==== EXCERPTED RECORDS ====
(* ===== verification/Client.v ===== *)
(** * The RPC client's call loop: [client/rpc_client.go] ([next], [Call],
      [Stream]), [client/retry.go], [client/backoff.go], [client/options.go],
      [util/backoff/backoff.go], [util/net/net.go] ([Proxy])

    The selector, the backoff and retry functions and the call that a node
    receives act on a state [St] the client does not look into; the operations
    thread it and return the list of what they did ([action]). An attempt runs in
    a goroutine of its own while the loop waits for it or for the context:
    [race i] tells that the context won at attempt [i], and then nothing the
    abandoned attempt does is observed. *)
From S2P Require Import Prelude GoStrings Registry Selector Errors.

(** ** Backoff *)

(** [math.Pow(float64(attempts), math.E)] cut to an integer, for 0 to 13. *)
Definition pow_e : list Z :=
  [0; 1; 6; 19; 43; 79; 130; 198; 285; 392; 522; 677; 858; 1066]%Z.

Definition millisecond : Z := 1000000.
Definition second : Z := (1000 * millisecond)%Z.

(** [attempts] is not negative: the loops count up from 0. *)
Definition Do (attempts : Z) : Z :=
  if (13 <? attempts)%Z then (2 * 60 * second)%Z
  else (default 0 (pow_e !! Z.to_nat attempts) * millisecond * 100)%Z.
====
In the listing above, reproduce the first line and each one after it through the line that contains "The selector, the".

:: SOLUTION TO THE PROBLEM ::
(* ===== verification/Client.v ===== *)
(** * The RPC client's call loop: [client/rpc_client.go] ([next], [Call],
      [Stream]), [client/retry.go], [client/backoff.go], [client/options.go],
      [util/backoff/backoff.go], [util/net/net.go] ([Proxy])

    The selector, the backoff and retry functions and the call that a node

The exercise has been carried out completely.